ETH-Pilotprojekt: Inklusive WG formt bessere Ingenieure
Die Eidgenössische Technische Hochschule Zürich geht neue Wege in der Ingenieursausbildung. In einer innovativen Wohngemeinschaft im Zürcher Seefeld leben ETH-Studierende mit querschnittgelähmten Menschen zusammen – ein Ansatz, der technische Kompetenz mit sozialer Realität verbindet.
Mechanistisches Denken als Schwachstelle
Das Problem ist bekannt: Ingenieure neigen dazu, den Menschen und seine gesellschaftliche Rolle zu mechanistisch zu betrachten. Technische Lösungen werden entwickelt, ohne die tatsächlichen Bedürfnisse der Betroffenen ausreichend zu berücksichtigen. Dies führt beispielsweise dazu, dass neuartige Assistenzgeräte in der Praxis nicht akzeptiert werden.
Die inklusive ParaWG im Zürcher Seefeld soll diesem Defizit entgegenwirken. Das Projekt entstand aus einer Kooperation der ETH Zürich, dem Schweizer Paraplegiker-Zentrum (SPZ) und der Universitätsklinik Balgrist.
Bewährtes Konzept erweitert
Das SPZ betreibt bereits mehrere ParaWGs, in denen Menschen mit Querschnittlähmung ein Wohntraining absolvieren. Neu ziehen auch ETH-Studierende in diese Wohngemeinschaften ein. In der ersten inklusiven ParaWG leben seit September fünf ETH-Studierende mit zwei Rollstuhlfahrerinnen in einer 13-Zimmer-Clusterwohnung zusammen.
"Eigentlich ist es eine ganz normale WG", erklärt ETH-Studentin Amelie Grossmann, die das Masterprogramm Biomedical Engineering besucht. "Abgesehen davon, dass einige von uns im Rollstuhl sitzen." Seit sie dort wohne, nehme sie Barrieren bewusster wahr.
Alltägliche Hindernisse erleben
Delia Guggenheim, Psychologiestudentin und eine der beiden Rollstuhlfahrerinnen, wurde erst im März bei einem schweren Unfall verletzt.
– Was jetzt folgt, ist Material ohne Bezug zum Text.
(** A handler only moves the clock forward. *)
Lemma perform_clock {W} `{http.ResponseWriter W} h :
  forall (w : W) mono, mono <= (http.perform h w mono).1.2.
Proof.
  induction h as [| op k IH]; intros w mono; [simpl; lia |].
  destruct op as [c | c | buf | | ns | v]; simpl.
  - destruct (http.WriteHeader c w) as [w' [v |]]; [simpl; lia | apply IH].
  - apply IH.
  - apply IH.
  - apply IH.
  - etransitivity; [| apply IH]. lia.
  - lia.
Qed.

End WrapperFacts.

(** ** What one traced request does *)

Section Handling.

Lemma alter_snoc {A} (f : A -> A) (l : list A) (x : A) :
  alter f (length l) (l ++ [x]) = l ++ [f x].
Proof.
  rewrite alter_app_r_alt by lia. rewrite Nat.sub_diag. reflexivity.
Qed.

Lemma serve_body t next w r st :
  (let start := time.Now (mono st) in
   let '(ctx, span, st1) := otel.Start t (http.Context r) (spanName r) st in
   let st2 := otel.SetAttributes span (requestAttributes r) st1 in
   let ww := middleware.NewWrapResponseWriter w (http.ProtoMajor r) in
   let '(ww, now, p) :=
     http.ServeHTTP next ww (http.WithContext r ctx) (mono st2) in
   let st3 := set_mono now st2 in
   match p with
   | Some v => (middleware.Unwrap ww, Some v, otel.End span st3)
   | None =>
       let st4 :=
         otel.SetAttributes span
           [attribute.Int semconv.HTTPStatusCodeKey (middleware.Status ww);
            attribute.Float64 "http.duration_ms"
              (float64.of_int64
                 (time.Milliseconds (time.Since start (mono st3))))]
           st3 in
       (middleware.Unwrap ww, None, otel.End span st4)
   end) = handled t next w r st.
Proof.
  unfold handled, finishedSpan, wrappedRun, traced, otel.Start,
    otel.SetAttributes, otel.End, set_spans, set_mono, middleware.Unwrap.
  simpl.
  destruct (http.ServeHTTP next
              (middleware.NewWrapResponseWriter w (http.ProtoMajor r))
              (http.WithContext r
                 {| context.reqID := context.reqID (http.Context r);
                    context.span := Some (length (spans st)) |})
              (mono st)) as [[ww now] p].
  simpl.
  destruct p as [v |]; simpl;
    rewrite ?alter_snoc; unfold trace.Span_SetAttributes, trace.IsRecording;
    simpl; destruct (otel.backing t st); simpl;
    rewrite ?alter_snoc; simpl; rewrite ?alter_snoc; reflexivity.
Qed.

Lemma Jaeger_serve m w r st :
  Jaeger.serve m w r st = handled (Jaeger.tracer m) (Jaeger.next m) w r st.
Proof. apply serve_body. Qed.

Lemma OTLP_serve m w r st :
  OTLP.serve m w r st
  = handled (otel.Tracer (serviceName st) st) (OTLP.next m) w r st.
Proof. apply serve_body. Qed.

End Handling.

(** ** Both variants *)

Section BothVariants.

Lemma append_cancel_l (p a b : string) :
  (p ++ a)%string = (p ++ b)%string -> a = b.
Proof.
  induction p as [| c p IH]; intros H; [exact H |].
  apply IH. change (String c (p ++ a) = String c (p ++ b))%string in H.
  injection H. auto.
Qed.

Lemma serve_handled v w r st :
  serve v w r st = handled (tracerOf v st) (nextOf v) w r st.
Proof. destruct v as [m | m]; [apply Jaeger_serve | apply OTLP_serve]. Qed.

Lemma handled_requestSpan t next w r st :
  requestSpan st (handled t next w r st)
  = Some (finishedSpan t r st
            (wrappedRun next w r st).1.1
            (wrappedRun next w r st).1.2
            (wrappedRun next w r st).2).
Proof. unfold requestSpan, handled. simpl. apply list_lookup_middle. reflexivity. Qed.

Lemma handled_response t next w r st :
  recoversOnlyValidCodes (next (traced r st)) = true ->
  (handled t next w r st).1 = unwrapped next w (traced r st) st.
Proof.
  intros Hv. unfold handled, unwrapped, wrappedRun, http.ServeHTTP. simpl.
  pose proof (perform_forwarded (next (traced r st))
                (middleware.NewWrapResponseWriter w (http.ProtoMajor r))
                (mono st) (forwarded_new w (http.ProtoMajor r)) Hv) as H.
  simpl in H. rewrite <- H. reflexivity.
Qed.

Lemma wrappedRun_clock next w r st :
  mono st <= (wrappedRun next w r st).1.2.
Proof. unfold wrappedRun, http.ServeHTTP. apply perform_clock. Qed.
Ihre Erfahrungen verdeutlichen die Herausforderungen: "Mich hat es überrascht, wie schwierig die Welt für Rollstuhlfahrer ist". Selbst bei rollstuhlgängigen Trams müssen oft kleine Schwellen überwunden werden.
Guggenheim ist vom Konzept überzeugt: "So fangen Veränderungen an. Wenn Nichtbetroffene früh für solche Themen sensibilisiert werden, können sie das später in ihrem Fachgebiet umsetzen und die Welt rollstuhlfreundlicher machen."
Nachhaltiger Bildungsansatz
Die Projektpartner entwickeln derzeit Konzepte, wie die Studierenden ihre Erfahrungen in konkrete Studienprojekte einbringen können. Parallel wird nach Möglichkeiten gesucht, das Angebot zu erweitern und weiteren Studierenden zugänglich zu machen.
"Nachhaltige Innovation und Inklusion braucht mehr Realitätsbezug", betont ein Vertreter des RESC. Die Erfahrungen aus der inklusiven ParaWG werden die Studierenden lebenslang begleiten und ihre Karriere positiv beeinflussen.
Das Pilotprojekt zeigt exemplarisch, wie praxisnahe Ausbildung gesellschaftliche Verantwortung und technische Exzellenz verbinden kann – ein Ansatz, der der Schweizer Innovationstradition entspricht und gleichzeitig soziale Inklusion fördert.